Exercise brief: Return the run of lines below that opens with the line containing "- rewrite digits_value_zeros." and closes with the line containing "intros Hn. destruct (padded_spec 4", keeping each one exact.
── Given entries
(** [t.UTC().Format(time.RFC3339Nano)] from year 0 on. *)
Definition Format_RFC3339Nano (t : Z) : bytes :=
  let sec := t / Second in
  let '(y, m, d) := civil (sec / 86400) in
  let s := sec mod 86400 in
  let frac := strip_zeros (padded 9 (t mod Second)) in
  padded 4 y ++ "-" ++ padded 2 m ++ "-" ++ padded 2 d ++ "T" ++ padded 2 (s / 3600)
  ++ ":" ++ padded 2 (s / 60 mod 60) ++ ":" ++ padded 2 (s mod 60)
  ++ (if bool_decide (frac = "") then "" else "." ++ frac) ++ "Z".

(** [t.UTC().MarshalJSON] without its quotes: an error for a year of other than
    four digits. *)
Definition time_text (t : Z) : option bytes :=
  let '(y, _, _) := civil (t / Second / 86400) in
  if (0 <=? y) && (y <=? 9999) then Some (Format_RFC3339Nano t) else None.

(** *** Reading *)

(** [getnum]: two digits, or one where [fixed] does not hold. *)
Definition getnum (fixed : bool) (s : bytes) : option (Z * bytes) :=
  match s with
  | a :: k =>
      if negb (is_digit a) then None else
      match k with
      | b :: k' => if is_digit b then Some (digits_value [a; b], k')
                   else if fixed then None else Some (digits_value [a], k)
      | [] => if fixed then None else Some (digits_value [a], k)
      end
  | [] => None
  end.

Definition expect (c : byte) (s : bytes) : option bytes :=
  match s with x :: k => if bool_decide (x = c) then Some k else None | [] => None end.

Definition get_year (s : bytes) : option (Z * bytes) :=
  let y := take 4 s in
  if bool_decide (length y = 4%nat) && forallb is_digit y then Some (digits_value y, drop 4 s) else None.

(** A fraction of a second, which the layout does not name; nine digits count. *)
Definition get_nanoseconds (s : bytes) : Z * bytes :=
  match s with
  | c :: k =>
      if bool_decide (c = "."%char) || bool_decide (c = ","%char) then
        let '(d, r) := span_digits k in
        if bool_decide (d = []) then (0, s)
        else (digits_value (take 9 d ++ repeat "0"%char (9 - length (take 9 d))), r)
      else (0, s)
  | [] => (0, s)
  end.

(** The offset of the zone in seconds. *)
Definition get_zone (s : bytes) : option (Z * bytes) :=
  match s with
  | "Z"%char :: k => Some (0, k)
  | sign :: k =>
      '(h, k) ← getnum true k; k ← expect ":" k; '(m, k) ← getnum true k;
      if (24 <? h) || (60 <? m) then None else
      match sign with
      | "+"%char => Some ((h * 60 + m) * 60, k)
      | "-"%char => Some (- ((h * 60 + m) * 60), k)
      | _ => None
      end
  | [] => None
  end.

(** [Time.UnmarshalJSON] of a text between quotes: [time.Parse] of the layout
    RFC3339.  The instant, without its zone. *)
Definition parse_RFC3339 (s : bytes) : option Z :=
  '(y, s) ← get_year s; s ← expect "-" s; '(m, s) ← getnum true s; s ← expect "-" s;
  '(d, s) ← getnum true s; s ← expect "T" s; '(h, s) ← getnum false s; s ← expect ":" s;
  '(i, s) ← getnum true s; s ← expect ":" s; '(sec, s) ← getnum true s;
  let '(ns, s) := get_nanoseconds s in
  '(offset, s) ← get_zone s;
  if bool_decide (s = []) && (1 <=? m) && (m <=? 12) && (h <? 24) && (i <? 60) && (sec <? 60)
     && (1 <=? d) && (d <=? days_in m y)
  then Some ((86400 * days_of_civil y m d + (3600 * h + 60 * i + sec) - offset) * Second + ns)
  else None.

Example time_text_examples :
  time_text (1709210096 * Second + 120000000) = Some ("2024-02-29T12:34:56.12Z" : bytes)
  /\ time_text time_zero = Some ("0001-01-01T00:00:00Z" : bytes)
  /\ map parse_RFC3339 ["2024-02-29T12:34:56.12Z"; "2024-02-29T14:34:56,120000000999+02:00"; "2024-02-29T7:04:56.12-05:30"]
     = repeat (Some (1709210096 * Second + 120000000)) 3
  /\ map parse_RFC3339 ["2023-02-29T12:34:56Z"; "2024-02-29T24:00:00Z"; "2024-02-29T12:34:60Z"; "2024-02-29T12:34:56";
       "2024-02-29T12:34:56.Z"; "2024-02-29T12:34:56+2:00"; "2024-2-29T12:34:56Z"; "2024-02-29T12:34:56Z "; "24-02-29T12:34:56Z"]
     = repeat None 9.
Proof. vm_compute. ands; reflexivity. Qed.

(** *** Reading a text back *)

Lemma itoa_loop_short fuel n acc w : 0 <= n < 10 ^ Z.of_nat w -> (0 < w)%nat ->
  (length (itoa_loop fuel n acc) <= w + length acc)%nat.
Proof.
  revert n acc w. induction fuel as [|fuel IH]; intros n acc w Hn Hw; cbn [itoa_loop]; [lia|].
  destruct w as [|[|w]]; [lia| |].
  - change (10 ^ Z.of_nat 1) with 10 in Hn. replace (n / 10 =? 0) with true by dlia. cbn. lia.
  - bcase; [cbn; lia|]. rewrite Nat2Z.inj_succ, Z.pow_succ_r in Hn by lia.
    specialize (IH (n / 10) (byte_of_Z (48 + n mod 10) :: acc) (S w) ltac:(dlia) ltac:(lia)). cbn [length] in IH. lia.
Qed.

Lemma digits_zeros k : digits (repeat "0"%char k).
Proof. induction k; by constructor. Qed.

Lemma digits_value_zeros k s : digits_value (repeat "0"%char k ++ s) = digits_value s.
Proof. induction k as [|k IH]; [done|]. exact IH. Qed.

(** A padded number has its width, only digits, and its value. *)
Lemma padded_spec w n : 0 <= n < 10 ^ Z.of_nat w -> (0 < w < 20)%nat ->
  length (padded w n) = w /\ digits (padded w n) /\ digits_value (padded w n) = n.
Proof.
  intros Hn Hw. assert (10 ^ Z.of_nat w < 10 ^ 20) by (apply Z.pow_lt_mono_r; lia). unfold padded.
  pose proof (itoa_loop_short 20 n [] w Hn ltac:(lia)) as Hl. fold (itoa n) in Hl. cbn [length] in Hl. ands.
  - rewrite length_app, repeat_length. lia.
  - apply Forall_app. split; [apply digits_zeros|apply itoa_loop_digits; [by constructor|lia]].
  - rewrite digits_value_zeros. apply itoa_value. lia.
Qed.

Lemma padded2 n : 0 <= n < 100 -> exists a b, padded 2 n = [a; b] /\ digits [a; b] /\ digits_value [a; b] = n.
Proof.
  intros Hn. destruct (padded_spec 2 n Hn ltac:(lia)) as (Hl & Hd & Hv).
  destruct (padded 2 n) as [|a [|b [|]]]; try done. by eexists _, _.
Qed.

Lemma padded4 n : 0 <= n < 10000 -> exists a b c d,
  padded 4 n = [a; b; c; d] /\ digits [a; b; c; d] /\ digits_value [a; b; c; d] = n.
Proof.
  intros Hn. destruct (padded_spec 4 n Hn ltac:(lia)) as (Hl & Hd & Hv).
  destruct (padded 4 n) as [|a [|b [|c [|d [|]]]]]; try done. by eexists _, _, _, _.
Qed.

(** The zeros that are cut off a fraction can be put back. *)
Lemma strip_zeros_spec s : exists k, s = strip_zeros s ++ repeat "0"%char k.
Proof.
  induction s as [|c s [k IH]]; [by exists 0%nat|]. cbn [strip_zeros].
  destruct (strip_zeros s) as [|d r] eqn:E; cbn [app] in IH.
  - case_decide; subst; [by exists (S k)|by exists k].
  - exists k. cbn [app]. by rewrite <- IH.
Qed.

Lemma strip_padded w s : length s = w -> strip_zeros s ++ repeat "0"%char (w - length (strip_zeros s)) = s.
Proof.
  intros <-. destruct (strip_zeros_spec s) as [k E]. rewrite E at 4. do 2 f_equal. rewrite E at 1.
  rewrite length_app, repeat_length. lia.
Qed.

Lemma digits_strip s : digits s -> digits (strip_zeros s).
Proof. intros H. destruct (strip_zeros_spec s) as [k E]. rewrite E in H. by apply Forall_app in H as [H _]. Qed.

Lemma getnum_digits fixed a b k : digits [a; b] -> getnum fixed (a :: b :: k) = Some (digits_value [a; b], k).
Proof. intros [Ha [Hb _]%Forall_cons]%Forall_cons. cbn [getnum]. by rewrite Ha, Hb. Qed.

Lemma expect_same c k : expect c (c :: k) = Some k.
Proof. cbn [expect]. by rewrite bool_decide_eq_true_2. Qed.

Lemma get_year_digits a b c d k : digits [a; b; c; d] -> get_year (a :: b :: c :: d :: k) = Some (digits_value [a; b; c; d], k).
Proof.
  intros H. unfold get_year. change (take 4 _) with [a; b; c; d].
  replace (forallb is_digit [a; b; c; d]) with true; [done|]. symmetry. apply forallb_forall. intros x Hx%list_elem_of_In.
  unfold digits in H. rewrite Forall_forall in H. by apply H.
Qed.

(** The fraction of a written time. *)
Lemma get_nanoseconds_written frac : digits frac -> (length frac <= 9)%nat ->
  get_nanoseconds ((if bool_decide (frac = "") then "" else "." ++ frac) ++ "Z")
  = (digits_value (frac ++ repeat "0"%char (9 - length frac)), ["Z"%char]).
Proof.
  intros Hf Hl. bcase.
  - apply bool_decide_eq_true in Hb. by subst.
  - cbn [app get_nanoseconds]. rewrite span_digits_stop by done.
    rewrite bool_decide_eq_true_2 by done. cbn [orb]. rewrite (take_ge frac) by done. by rewrite Hb.
Qed.

(** A text of the layout, assembled from the texts of its parts. *)
Lemma parse_RFC3339_parts (y1 y2 y3 y4 m1 m2 d1 d2 h1 h2 i1 i2 s1 s2 : byte) (frac : bytes)
    (y := digits_value [y1; y2; y3; y4]) (m := digits_value [m1; m2]) (d := digits_value [d1; d2])
    (h := digits_value [h1; h2]) (i := digits_value [i1; i2]) (s := digits_value [s1; s2]) :
  digits [y1; y2; y3; y4] -> digits [m1; m2] -> digits [d1; d2] -> digits [h1; h2] -> digits [i1; i2] -> digits [s1; s2] ->
  digits frac -> (length frac <= 9)%nat -> 1 <= m <= 12 -> 1 <= d <= days_in m y -> h < 24 -> i < 60 -> s < 60 ->
  parse_RFC3339 ([y1; y2; y3; y4] ++ "-" ++ [m1; m2] ++ "-" ++ [d1; d2] ++ "T" ++ [h1; h2] ++ ":" ++ [i1; i2] ++ ":"
    ++ [s1; s2] ++ (if bool_decide (frac = "") then "" else "." ++ frac) ++ "Z")
  = Some ((86400 * days_of_civil y m d + (3600 * h + 60 * i + s)) * Second
          + digits_value (frac ++ repeat "0"%char (9 - length frac))).
Proof.
  intros Hy Hm Hd Hh Hi Hs Hf Hl Bm Bd Bh Bi Bs. unfold parse_RFC3339. cbn [app].
  rewrite get_year_digits by done. cbn [mbind option_bind].
  do 5 (rewrite expect_same; cbn [mbind option_bind]; rewrite getnum_digits by done; cbn [mbind option_bind]).
  rewrite get_nanoseconds_written by done. cbn [get_zone mbind option_bind].
  fold y m d h i s. rewrite Z.sub_0_r.
  replace (_ && _) with true; [done|]. symmetry. rewrite bool_decide_eq_true_2 by done. cbn [andb]. lia.
Qed.

Lemma strip_zeros_length s : (length (strip_zeros s) <= length s)%nat.
Proof. destruct (strip_zeros_spec s) as [k E]. apply (f_equal length) in E. rewrite length_app in E. lia. Qed.

(** The text of an instant between the years 0 and 9999 names it. *)
Lemma time_text_reads t s : time_text t = Some s -> parse_RFC3339 s = Some t.
Proof.
  unfold time_text, Format_RFC3339Nano. pose proof (days_civil (t / Second / 86400)) as Hc.
  destruct (civil (t / Second / 86400)) as [[y m] d]. destruct Hc as (Hc & Hm & Hd).
  assert (days_in m y <= 31) by (unfold days_in; repeat bcase; lia).
  bcase; [|done]. intros <-%(inj Some). set (sec := t / Second). set (s0 := sec mod 86400).
  assert (0 <= s0 < 86400) as Hs by (unfold s0; dlia).
  destruct (padded4 y ltac:(lia)) as (y1 & y2 & y3 & y4 & -> & Dy & Ey).
  destruct (padded2 m ltac:(lia)) as (m1 & m2 & -> & Dm & Em). destruct (padded2 d ltac:(lia)) as (d1 & d2 & -> & Dd & Ed).
  destruct (padded2 (s0 / 3600) ltac:(dlia)) as (h1 & h2 & -> & Dh & Eh).
  destruct (padded2 (s0 / 60 mod 60) ltac:(dlia)) as (i1 & i2 & -> & Di & Ei).
  destruct (padded2 (s0 mod 60) ltac:(dlia)) as (s1 & s2 & -> & Ds & Es).
  assert (0 <= t mod Second < 10 ^ 9) as Hn by (unfold Second; dlia).
  destruct (padded_spec 9 (t mod Second) Hn ltac:(lia)) as (Hl & Hds & Hv).
  pose proof (strip_zeros_length (padded 9 (t mod Second))) as Hlen. rewrite Hl in Hlen.
  rewrite parse_RFC3339_parts; rewrite ?Ey, ?Em, ?Ed, ?Eh, ?Ei, ?Es; try done; try (by apply digits_strip); try dlia.
  rewrite strip_padded by done.
  rewrite Hv, Hc. f_equal. fold sec. unfold s0, sec, Second in *. dlia.
Qed.

(** *** The characters of a text *)

(** Digits and separators, which are ASCII and written in a string as they are. *)
Definition time_char (c : byte) : bool := is_digit c || bool_decide (c ∈ ("-T:.Z" : bytes)).

Lemma time_char_plain c : time_char c = true -> is_ascii c = true /\ escape_byte c = [c].
Proof. intros H. by destruct c as [[] [] [] [] [] [] [] []]; try (vm_compute in H; discriminate H). Qed.

Lemma digits_chars s : digits s -> forallb time_char s = true.
Proof. intros H. apply forallb_forall. intros c Hc%list_elem_of_In. unfold digits in H. rewrite Forall_forall in H. unfold time_char. by rewrite H. Qed.

Lemma padded_chars w n : 0 <= n -> forallb time_char (padded w n) = true.
Proof. intros Hn. apply digits_chars, Forall_app. split; [apply digits_zeros|]. apply itoa_loop_digits; [by constructor|done]. Qed.

Lemma time_text_chars t s : time_text t = Some s -> forallb time_char s = true.
Proof.
  unfold time_text, Format_RFC3339Nano. pose proof (days_civil (t / Second / 86400)) as Hc.
  destruct (civil (t / Second / 86400)) as [[y m] d]. destruct Hc as (_ & Hm & Hd).
  bcase; [|done]. intros <-%(inj Some). rewrite !forallb_app, !padded_chars by (unfold Second; dlia).
  assert (forallb time_char (strip_zeros (padded 9 (t mod Second))) = true) as Hs.
  { apply digits_chars, digits_strip, Forall_app. split; [apply digits_zeros|].
    apply itoa_loop_digits; [by constructor|unfold Second; dlia]. }
  bcase; [done|]. by rewrite forallb_app, Hs.
Qed.

Lemma time_text_ascii t s : time_text t = Some s -> all_ascii s = true.
Proof.
  intros H%time_text_chars. induction s as [|c s IH]; [done|]. cbn [forallb] in H. apply andb_true_iff in H as [Hc Hs].
  rewrite all_ascii_cons, IH by done. by destruct (time_char_plain c Hc) as [-> _].
Qed.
────
Task response:
  - rewrite digits_value_zeros. apply itoa_value. lia.
Qed.

Lemma padded2 n : 0 <= n < 100 -> exists a b, padded 2 n = [a; b] /\ digits [a; b] /\ digits_value [a; b] = n.
Proof.
  intros Hn. destruct (padded_spec 2 n Hn ltac:(lia)) as (Hl & Hd & Hv).
  destruct (padded 2 n) as [|a [|b [|]]]; try done. by eexists _, _.
Qed.

Lemma padded4 n : 0 <= n < 10000 -> exists a b c d,
  padded 4 n = [a; b; c; d] /\ digits [a; b; c; d] /\ digits_value [a; b; c; d] = n.
Proof.
  intros Hn. destruct (padded_spec 4 n Hn ltac:(lia)) as (Hl & Hd & Hv).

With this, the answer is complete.